Aim of the task: The stretch from the line with "job queue firing. *)" through the line with "(** The world" in the records below: write it out exactly, and nothing else.

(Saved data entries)
+ + + + + + +

(** The reply handlers, which [main] registers last: text, photo, voice,
    document. *)
Definition has_text (update : Update) : bool :=
  match message_text update with
  | Some s => negb (String.eqb s "")
  | None => false
  end.

Definition is_reply (update : Update) : bool :=
  has_text update || message_photo update || message_voice update
  || bool_decide (is_Some (message_document update)).

Definition handle_reply (update : Update) : M unit :=
  if has_text update then handle_response update
  else if message_photo update then handle_response update
  else if message_voice update then handle_voice update
  else if bool_decide (is_Some (message_document update)) then handle_document update
  else mret tt.

(** The handlers [main] registers, in its order: the first one whose
    filter accepts the update runs, and no other.  The button's filter is
    the regular expression [^Начать курс$], which also accepts the text
    followed by one line break. *)
Definition dispatch (update : Update) : M unit :=
  let text_is := fun s => bool_decide (message_text update = Some s) in
  if bool_decide (message_command update = Some "start") then start update
  else if bool_decide (message_command update = Some "pause") then pause update
  else if bool_decide (message_command update = Some "resume") then resume update
  else if text_is BTN_START_COURSE || text_is (BTN_START_COURSE +:+ nl)
    then handle_start_course update
  else handle_reply update.

(** What the bot reacts to: an update from Telegram, or a timer of the
    job queue firing. *)
Inductive event :=
  | Inbound (update : Update)
  | Timer (job : Job).

Definition react (ev : event) : M unit :=
  match ev with
  | Inbound update => dispatch update
  | Timer job => send_lesson_job job
  end.

(** The world after a sequence of events.  A handler that raises is
    logged by the application, and what it wrote before stays. *)
Definition run (events : list event) (w : World) : World :=
  foldl (fun w ev => exec (react ev) w) w events.

End Bot.

(** ** The user sheet as the store functions see it *)

(** What [get_user_from_sheet] makes of the rows [get_all_values()]
    returned. *)
Definition lookup_user (user_id : string) (all_values : Sheet) : option dict :=
  if (length all_values <=? 1)%nat then None
  else
    match find (row_is user_id) (tail all_values) with
    | Some row =>
        match user_of_row (default [] (head all_values)) row with
        | Ok user_data => Some user_data
        | Raise _ => None
        end
    | None => None
    end.
(** * [AosCoreLibCpp.requirements] and [build_requirements] *)

(** C2: in every world the requirements [requirements()] declares are an
    initial segment of grpc/1.54.3, gtest/1.14.0, libcurl/8.8.0,
    openssl/3.2.1, poco/1.13.2, pkcs11provider/1.0@user/stable and it
    declares no tool requirement and no build requirement; the tool
    requirements [build_requirements()] declares are an initial segment of
    grpc/1.54.3, gtest/1.14.0, protobuf/3.21.12 and it declares no
    requirement and no build requirement.  When the method returns, exactly
    these have been added to the recipe, in this order, and the other lists
    are what they were.  Every reference declared by either method, of
    whatever kind and in whatever world, carries a pinned version. *)
Theorem declared_requirements_are_pinned (o : Oracle) (h : list Action) (s : ConanFile) :
  let reqs := ["grpc/1.54.3"; "gtest/1.14.0"; "libcurl/8.8.0"; "openssl/3.2.1";
               "poco/1.13.2"; "pkcs11provider/1.0@user/stable"] in
  let tools := ["grpc/1.54.3"; "gtest/1.14.0"; "protobuf/3.21.12"] in
  (omap is_requires (actions_of (AosCoreLibCpp.requirements o h s)) `prefix_of` reqs ∧
   omap is_tool_requires (actions_of (AosCoreLibCpp.requirements o h s)) = [] ∧
   omap is_build_requires (actions_of (AosCoreLibCpp.requirements o h s)) = []) ∧
  (omap is_tool_requires (actions_of (AosCoreLibCpp.build_requirements o h s))
     `prefix_of` tools ∧
   omap is_requires (actions_of (AosCoreLibCpp.build_requirements o h s)) = [] ∧
   omap is_build_requires (actions_of (AosCoreLibCpp.build_requirements o h s)) = []) ∧
  (result_of (AosCoreLibCpp.requirements o h s) = inr tt →
   requires (state_of (AosCoreLibCpp.requirements o h s)) = requires s ++ reqs ∧
   tool_requires (state_of (AosCoreLibCpp.requirements o h s)) = tool_requires s ∧
   build_requires (state_of (AosCoreLibCpp.requirements o h s)) = build_requires s) ∧
  (result_of (AosCoreLibCpp.build_requirements o h s) = inr tt →
   tool_requires (state_of (AosCoreLibCpp.build_requirements o h s))
     = tool_requires s ++ tools ∧
   requires (state_of (AosCoreLibCpp.build_requirements o h s)) = requires s ∧
   build_requires (state_of (AosCoreLibCpp.build_requirements o h s))
     = build_requires s) ∧
  Forall (λ a, ∀ r, declared a = Some r → pinned r = true)
    (actions_of (AosCoreLibCpp.requirements o h s) ++
     actions_of (AosCoreLibCpp.build_requirements o h s)) ∧
  Forall (λ r, pinned r = true) (reqs ++ tools).
Proof.
  intros reqs tools. split_and!.
  - change (AosCoreLibCpp.requirements o h s) with (invoke Aos_requirements o h s).
    rewrite invoke_script.
    exact (prefix_omap is_requires _ _ (replay_prefix o (script Aos_requirements s) h s)).
  - run_method o; reflexivity.
  - run_method o; reflexivity.
  - change (AosCoreLibCpp.build_requirements o h s)
      with (invoke Aos_build_requirements o h s).
    rewrite invoke_script.
    exact (prefix_omap is_tool_requires _ _
             (replay_prefix o (script Aos_build_requirements s) h s)).
  - run_method o; reflexivity.
  - run_method o; reflexivity.
  - change (AosCoreLibCpp.requirements o h s) with (invoke Aos_requirements o h s).
    rewrite invoke_script. intros Hr.
    apply replay_success in Hr as [_ ->]. cbn.
    by rewrite <-!(assoc_L (++)).
  - change (AosCoreLibCpp.build_requirements o h s)
      with (invoke Aos_build_requirements o h s).
    rewrite invoke_script. intros Hr.
    apply replay_success in Hr as [_ ->]. cbn.
    by rewrite <-!(assoc_L (++)).
  - apply Forall_app. split.
    + change (AosCoreLibCpp.requirements o h s) with (invoke Aos_requirements o h s).
      rewrite invoke_script.
      apply (prefix_Forall _ _ _ (replay_prefix o (script Aos_requirements s) h s)).
      unfold script.
      repeat (apply Forall_cons; split;
              [intros r Hr; cbn in Hr; simplify_eq; reflexivity|]).
      apply Forall_nil_2.
    + change (AosCoreLibCpp.build_requirements o h s)
        with (invoke Aos_build_requirements o h s).
      rewrite invoke_script.
      apply (prefix_Forall _ _ _
               (replay_prefix o (script Aos_build_requirements s) h s)).
      unfold script.
      repeat (apply Forall_cons; split;
              [intros r Hr; cbn in Hr; simplify_eq; reflexivity|]).
      apply Forall_nil_2.
  - repeat constructor.
Qed.
(** * The IELTS speaking-practice client: tool-call handling, audio tray, greeting.

    A shallow embedding of the React components of the repository
    ([components/altair/Altair.tsx] and its two earlier revisions,
    [components/audio-control-tray/AudioControlTray.tsx], the chat layout) with
    the properties the design document states about them. *)

From Stdlib Require Import ZArith Lia Bool List Ascii String Floats.
From stdpp Require Import base option list strings gmap.
Import ListNotations.

Local Open Scope Z_scope.

(** ** JavaScript values *)

Module Js.

(** The values a JSON payload can carry, plus [undefined]. A number is an IEEE
    binary64 float, an object is a finite map from property names. *)
#[warnings="-register-all"]
Inductive Value : Type :=
| Undefined
| Null
| Boolean (b : bool)
| Number (x : float)
| Str (s : string)
| Array (xs : list Value)
| Object (fields : gmap string Value).

(** The only exception the modelled code can raise: a property read on
    [undefined], or a call of something that is not a function. *)
Inductive Error : Type :=
| TypeError (what : string).

(** [o.k] on an object: a missing property reads as [undefined]. *)
Definition get (o : gmap string Value) (k : string) : Value :=
  default Undefined (o !! k).

(** ToBoolean. *)
Definition truthy (v : Value) : bool :=
  match v with
  | Undefined | Null => false
  | Boolean b => b
  | Number x => negb (PrimFloat.eqb x 0 || PrimFloat.is_nan x)
  | Str s => negb (String.eqb s "")
  | Array _ | Object _ => true
  end.

(** [String.prototype.toUpperCase] on the bytes of the string: the letters
    [a]-[z] are mapped to [A]-[Z], every other byte stays (letters outside
    ASCII are not case-mapped here). *)
Definition upper_ascii (c : ascii) : ascii :=
  let n := nat_of_ascii c in
  if (97 <=? n)%nat && (n <=? 122)%nat then ascii_of_nat (n - 32) else c.

Fixpoint toUpperCase (s : string) : string :=
  match s with
  | EmptyString => EmptyString
  | String.String c r => String.String (upper_ascii c) (toUpperCase r)
  end.

(** [Math.max(a, b)] and [Math.min(a, b)] on two numbers: NaN if either is,
    else the larger (smaller) one; which of two equal arguments is returned
    matters only for the sign of a zero. *)
Definition Math_max (a b : float) : float :=
  if PrimFloat.is_nan a || PrimFloat.is_nan b then PrimFloat.nan
  else if PrimFloat.ltb a b then b else a.

Definition Math_min (a b : float) : float :=
  if PrimFloat.is_nan a || PrimFloat.is_nan b then PrimFloat.nan
  else if PrimFloat.ltb b a then b else a.

End Js.

(** ** Effects of an event handler

    A handler writes console lines, calls React state setters and arms timers;
    a [TypeError] aborts it, and what it did before stays done. *)

Module Handler.

(** One entry of [functionResponses]. *)
Record FunctionResponse : Type := {
  response : Js.Value;
  fr_id : option string;
  fr_name : option string;
}.

(** What a timer callback does with the client. *)
Inductive ClientCall : Type :=
| SendToolResponse (functionResponses : option (list FunctionResponse)).

(** [setTimeout(callback, delay)], the delay in milliseconds. *)
Record Timer : Type := {
  delay : Z;
  callback : list ClientCall;
}.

+ + + + + + +

Exercise result:
    job queue firing. *)
Inductive event :=
  | Inbound (update : Update)
  | Timer (job : Job).

Definition react (ev : event) : M unit :=
  match ev with
  | Inbound update => dispatch update
  | Timer job => send_lesson_job job
  end.

(** The world after a sequence of events.  A handler that raises is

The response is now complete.